▼▼▼

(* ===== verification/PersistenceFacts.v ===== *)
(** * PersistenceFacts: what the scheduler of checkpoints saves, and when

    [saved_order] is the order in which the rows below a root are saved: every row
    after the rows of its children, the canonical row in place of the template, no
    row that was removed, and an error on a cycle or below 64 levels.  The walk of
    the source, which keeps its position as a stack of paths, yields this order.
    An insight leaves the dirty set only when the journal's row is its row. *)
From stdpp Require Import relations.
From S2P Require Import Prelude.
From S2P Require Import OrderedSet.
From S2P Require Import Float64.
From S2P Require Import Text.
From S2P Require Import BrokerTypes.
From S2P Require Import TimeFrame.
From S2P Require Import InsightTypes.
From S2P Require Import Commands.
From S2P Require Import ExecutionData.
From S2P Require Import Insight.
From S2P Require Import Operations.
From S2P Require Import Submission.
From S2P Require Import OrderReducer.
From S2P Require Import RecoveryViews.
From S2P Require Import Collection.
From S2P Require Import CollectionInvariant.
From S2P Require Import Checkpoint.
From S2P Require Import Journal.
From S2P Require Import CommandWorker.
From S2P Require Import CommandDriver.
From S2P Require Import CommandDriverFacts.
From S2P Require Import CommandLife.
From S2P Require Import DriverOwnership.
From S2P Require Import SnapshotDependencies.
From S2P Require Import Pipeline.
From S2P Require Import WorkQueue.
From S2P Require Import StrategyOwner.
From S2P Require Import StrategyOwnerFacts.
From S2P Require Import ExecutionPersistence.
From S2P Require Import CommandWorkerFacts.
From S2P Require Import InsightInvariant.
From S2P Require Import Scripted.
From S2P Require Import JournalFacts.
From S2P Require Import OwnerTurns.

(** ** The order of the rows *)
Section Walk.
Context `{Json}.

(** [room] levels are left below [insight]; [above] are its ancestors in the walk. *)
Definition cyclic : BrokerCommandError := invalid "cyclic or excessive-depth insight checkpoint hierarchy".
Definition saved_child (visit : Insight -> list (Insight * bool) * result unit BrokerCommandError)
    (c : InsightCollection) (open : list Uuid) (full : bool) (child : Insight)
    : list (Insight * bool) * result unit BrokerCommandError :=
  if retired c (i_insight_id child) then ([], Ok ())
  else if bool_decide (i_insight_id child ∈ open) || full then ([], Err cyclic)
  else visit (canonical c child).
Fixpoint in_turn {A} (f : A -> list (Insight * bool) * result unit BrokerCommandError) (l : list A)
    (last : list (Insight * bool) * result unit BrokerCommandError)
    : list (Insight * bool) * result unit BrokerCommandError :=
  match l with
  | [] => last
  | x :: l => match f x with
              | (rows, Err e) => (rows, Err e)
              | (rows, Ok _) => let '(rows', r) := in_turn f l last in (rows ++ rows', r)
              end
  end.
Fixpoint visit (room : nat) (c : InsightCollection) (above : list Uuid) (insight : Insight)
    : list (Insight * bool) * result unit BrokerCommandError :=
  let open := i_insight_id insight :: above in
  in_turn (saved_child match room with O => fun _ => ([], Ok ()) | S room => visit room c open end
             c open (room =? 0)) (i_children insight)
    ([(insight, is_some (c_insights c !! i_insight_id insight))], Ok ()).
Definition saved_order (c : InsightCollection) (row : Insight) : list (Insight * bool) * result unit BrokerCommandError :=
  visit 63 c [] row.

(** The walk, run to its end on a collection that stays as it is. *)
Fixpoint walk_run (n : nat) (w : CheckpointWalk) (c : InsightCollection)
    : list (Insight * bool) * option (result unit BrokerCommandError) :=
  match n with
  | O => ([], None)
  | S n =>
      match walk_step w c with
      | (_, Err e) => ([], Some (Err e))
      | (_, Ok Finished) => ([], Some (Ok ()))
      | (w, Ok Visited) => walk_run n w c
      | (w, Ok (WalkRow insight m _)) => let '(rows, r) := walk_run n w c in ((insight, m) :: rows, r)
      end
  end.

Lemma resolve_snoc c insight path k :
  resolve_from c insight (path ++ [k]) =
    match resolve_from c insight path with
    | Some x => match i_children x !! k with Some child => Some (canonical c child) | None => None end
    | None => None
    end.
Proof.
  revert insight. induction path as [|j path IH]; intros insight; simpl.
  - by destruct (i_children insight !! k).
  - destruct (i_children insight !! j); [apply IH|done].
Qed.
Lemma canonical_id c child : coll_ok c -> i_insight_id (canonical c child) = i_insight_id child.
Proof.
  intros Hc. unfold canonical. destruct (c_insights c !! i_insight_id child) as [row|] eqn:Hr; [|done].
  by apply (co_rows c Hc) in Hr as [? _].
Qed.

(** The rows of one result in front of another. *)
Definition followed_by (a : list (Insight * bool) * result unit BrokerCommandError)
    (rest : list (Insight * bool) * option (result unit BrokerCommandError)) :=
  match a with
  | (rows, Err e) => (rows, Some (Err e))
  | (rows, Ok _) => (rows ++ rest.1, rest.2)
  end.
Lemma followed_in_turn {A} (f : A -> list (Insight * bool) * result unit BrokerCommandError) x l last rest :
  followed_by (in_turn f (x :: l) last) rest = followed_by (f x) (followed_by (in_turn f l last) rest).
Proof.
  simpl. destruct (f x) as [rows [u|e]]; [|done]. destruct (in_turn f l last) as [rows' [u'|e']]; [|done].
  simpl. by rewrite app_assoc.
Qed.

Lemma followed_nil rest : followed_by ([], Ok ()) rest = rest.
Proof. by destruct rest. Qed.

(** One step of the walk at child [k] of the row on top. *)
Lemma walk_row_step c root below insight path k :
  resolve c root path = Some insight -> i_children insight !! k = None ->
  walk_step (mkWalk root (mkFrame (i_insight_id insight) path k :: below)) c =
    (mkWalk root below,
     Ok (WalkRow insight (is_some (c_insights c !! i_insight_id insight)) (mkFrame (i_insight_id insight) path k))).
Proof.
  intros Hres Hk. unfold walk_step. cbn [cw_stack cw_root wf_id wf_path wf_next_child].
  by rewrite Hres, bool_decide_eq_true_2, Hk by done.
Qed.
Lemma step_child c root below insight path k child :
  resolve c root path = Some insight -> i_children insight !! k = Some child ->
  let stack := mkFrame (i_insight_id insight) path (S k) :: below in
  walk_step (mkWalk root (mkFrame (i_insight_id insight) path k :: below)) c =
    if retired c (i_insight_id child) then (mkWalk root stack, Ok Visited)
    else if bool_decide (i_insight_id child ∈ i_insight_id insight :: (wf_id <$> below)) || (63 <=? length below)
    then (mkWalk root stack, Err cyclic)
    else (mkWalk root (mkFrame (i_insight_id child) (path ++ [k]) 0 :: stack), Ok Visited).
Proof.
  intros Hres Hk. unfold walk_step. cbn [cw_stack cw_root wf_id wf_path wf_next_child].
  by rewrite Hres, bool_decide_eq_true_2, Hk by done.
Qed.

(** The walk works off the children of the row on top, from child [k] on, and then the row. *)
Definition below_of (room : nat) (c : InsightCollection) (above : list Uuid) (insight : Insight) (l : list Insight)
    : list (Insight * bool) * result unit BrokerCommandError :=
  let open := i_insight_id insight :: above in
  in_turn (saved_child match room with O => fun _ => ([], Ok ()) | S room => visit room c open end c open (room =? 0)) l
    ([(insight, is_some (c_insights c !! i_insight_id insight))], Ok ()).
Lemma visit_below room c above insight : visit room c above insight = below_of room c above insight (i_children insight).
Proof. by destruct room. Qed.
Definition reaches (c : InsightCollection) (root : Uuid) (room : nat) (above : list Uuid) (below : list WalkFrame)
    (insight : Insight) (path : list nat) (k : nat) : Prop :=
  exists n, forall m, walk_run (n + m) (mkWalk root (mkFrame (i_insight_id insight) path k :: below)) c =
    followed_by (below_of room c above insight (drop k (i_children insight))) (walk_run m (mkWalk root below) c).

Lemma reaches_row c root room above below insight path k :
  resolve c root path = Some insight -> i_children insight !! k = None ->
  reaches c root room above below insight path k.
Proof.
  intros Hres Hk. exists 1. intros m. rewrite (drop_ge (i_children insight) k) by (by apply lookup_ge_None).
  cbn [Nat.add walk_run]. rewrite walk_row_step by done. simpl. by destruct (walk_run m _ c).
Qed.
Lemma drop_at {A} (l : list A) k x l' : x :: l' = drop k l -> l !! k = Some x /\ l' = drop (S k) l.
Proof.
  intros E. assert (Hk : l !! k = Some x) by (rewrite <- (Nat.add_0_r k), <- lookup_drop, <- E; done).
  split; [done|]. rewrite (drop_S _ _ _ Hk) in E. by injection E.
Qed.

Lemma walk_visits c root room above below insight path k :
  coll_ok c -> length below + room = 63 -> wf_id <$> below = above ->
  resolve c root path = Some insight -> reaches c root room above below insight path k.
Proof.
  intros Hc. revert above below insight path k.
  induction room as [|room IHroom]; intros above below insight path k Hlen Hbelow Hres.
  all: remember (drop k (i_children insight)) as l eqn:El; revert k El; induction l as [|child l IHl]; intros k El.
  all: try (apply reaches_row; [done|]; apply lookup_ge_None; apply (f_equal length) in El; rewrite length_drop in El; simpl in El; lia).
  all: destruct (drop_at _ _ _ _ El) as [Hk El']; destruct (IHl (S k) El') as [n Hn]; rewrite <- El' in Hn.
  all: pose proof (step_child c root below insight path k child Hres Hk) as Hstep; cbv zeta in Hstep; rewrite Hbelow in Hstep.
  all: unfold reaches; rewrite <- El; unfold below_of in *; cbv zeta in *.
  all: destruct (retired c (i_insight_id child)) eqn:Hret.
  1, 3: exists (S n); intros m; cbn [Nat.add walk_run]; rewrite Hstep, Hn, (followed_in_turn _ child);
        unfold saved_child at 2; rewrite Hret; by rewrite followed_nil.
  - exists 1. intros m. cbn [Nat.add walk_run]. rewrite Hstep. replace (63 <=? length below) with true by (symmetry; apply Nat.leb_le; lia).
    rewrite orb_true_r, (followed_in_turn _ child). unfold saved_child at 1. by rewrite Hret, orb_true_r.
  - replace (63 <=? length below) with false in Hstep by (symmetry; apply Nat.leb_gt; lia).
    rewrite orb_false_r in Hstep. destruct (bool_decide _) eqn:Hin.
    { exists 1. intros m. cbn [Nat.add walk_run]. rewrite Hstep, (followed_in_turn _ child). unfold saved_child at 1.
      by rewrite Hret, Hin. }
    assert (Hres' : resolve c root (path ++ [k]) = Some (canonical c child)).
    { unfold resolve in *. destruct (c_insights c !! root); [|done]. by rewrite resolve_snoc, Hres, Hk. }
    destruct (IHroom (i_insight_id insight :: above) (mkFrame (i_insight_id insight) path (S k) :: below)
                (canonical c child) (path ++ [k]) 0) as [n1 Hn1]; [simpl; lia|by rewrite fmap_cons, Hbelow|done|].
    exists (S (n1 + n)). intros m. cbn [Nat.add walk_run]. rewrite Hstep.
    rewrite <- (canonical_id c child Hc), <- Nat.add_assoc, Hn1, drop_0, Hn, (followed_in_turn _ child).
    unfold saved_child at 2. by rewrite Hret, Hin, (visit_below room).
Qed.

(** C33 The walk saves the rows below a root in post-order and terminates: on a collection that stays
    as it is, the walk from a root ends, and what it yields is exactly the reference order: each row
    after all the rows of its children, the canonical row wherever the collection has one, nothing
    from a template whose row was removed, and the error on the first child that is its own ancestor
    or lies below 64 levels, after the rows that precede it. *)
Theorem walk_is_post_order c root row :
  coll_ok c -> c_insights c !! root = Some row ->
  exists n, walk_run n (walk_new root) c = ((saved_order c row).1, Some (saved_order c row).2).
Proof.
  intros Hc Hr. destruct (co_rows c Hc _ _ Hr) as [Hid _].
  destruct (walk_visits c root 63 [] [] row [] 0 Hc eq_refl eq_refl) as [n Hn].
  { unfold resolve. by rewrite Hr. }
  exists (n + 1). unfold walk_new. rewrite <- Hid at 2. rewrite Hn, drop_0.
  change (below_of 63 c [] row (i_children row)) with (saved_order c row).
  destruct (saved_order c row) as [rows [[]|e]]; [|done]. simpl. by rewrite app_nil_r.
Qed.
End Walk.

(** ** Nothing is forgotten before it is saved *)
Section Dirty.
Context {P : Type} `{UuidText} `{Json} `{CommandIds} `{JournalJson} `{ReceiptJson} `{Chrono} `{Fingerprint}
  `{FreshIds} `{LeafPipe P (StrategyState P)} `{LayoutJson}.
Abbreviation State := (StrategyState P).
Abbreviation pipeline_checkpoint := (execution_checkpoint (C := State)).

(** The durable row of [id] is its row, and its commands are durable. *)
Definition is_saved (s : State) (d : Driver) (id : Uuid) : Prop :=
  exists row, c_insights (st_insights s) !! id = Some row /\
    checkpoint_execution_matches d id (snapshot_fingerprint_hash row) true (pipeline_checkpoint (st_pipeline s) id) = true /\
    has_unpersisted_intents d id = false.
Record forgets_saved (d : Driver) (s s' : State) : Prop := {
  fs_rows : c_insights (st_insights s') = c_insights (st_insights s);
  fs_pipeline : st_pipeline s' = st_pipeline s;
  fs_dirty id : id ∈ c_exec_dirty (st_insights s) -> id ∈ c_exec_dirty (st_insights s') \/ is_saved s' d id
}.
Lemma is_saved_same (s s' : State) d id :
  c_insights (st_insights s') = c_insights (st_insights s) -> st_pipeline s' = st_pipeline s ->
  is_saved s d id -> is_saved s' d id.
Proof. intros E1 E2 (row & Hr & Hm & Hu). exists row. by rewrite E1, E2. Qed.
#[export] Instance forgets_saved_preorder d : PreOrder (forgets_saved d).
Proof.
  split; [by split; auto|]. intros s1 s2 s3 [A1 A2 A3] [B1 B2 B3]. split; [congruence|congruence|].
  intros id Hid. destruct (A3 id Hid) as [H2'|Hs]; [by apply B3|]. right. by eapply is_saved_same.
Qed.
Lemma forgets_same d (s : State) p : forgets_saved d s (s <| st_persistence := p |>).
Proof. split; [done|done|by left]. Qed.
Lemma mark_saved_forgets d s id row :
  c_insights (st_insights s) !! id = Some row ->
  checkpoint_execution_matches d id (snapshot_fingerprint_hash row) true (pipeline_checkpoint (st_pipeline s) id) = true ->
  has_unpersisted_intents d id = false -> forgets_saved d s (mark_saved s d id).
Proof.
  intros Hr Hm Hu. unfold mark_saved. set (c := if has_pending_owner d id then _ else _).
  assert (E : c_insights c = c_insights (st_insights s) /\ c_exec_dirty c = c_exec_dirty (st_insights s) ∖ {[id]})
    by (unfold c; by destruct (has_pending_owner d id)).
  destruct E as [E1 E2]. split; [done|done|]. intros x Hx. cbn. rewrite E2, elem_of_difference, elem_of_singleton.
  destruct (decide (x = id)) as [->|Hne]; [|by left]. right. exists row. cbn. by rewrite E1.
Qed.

▲▲▲

▶ **YOUR GOAL**
For every line of the material that holds the word "retired", make a copy.

▶ **EXPECTED OUTPUT**
  if retired c (i_insight_id child) then ([], Ok ())
    if retired c (i_insight_id child) then (mkWalk root stack, Ok Visited)
  all: destruct (retired c (i_insight_id child)) eqn:Hret.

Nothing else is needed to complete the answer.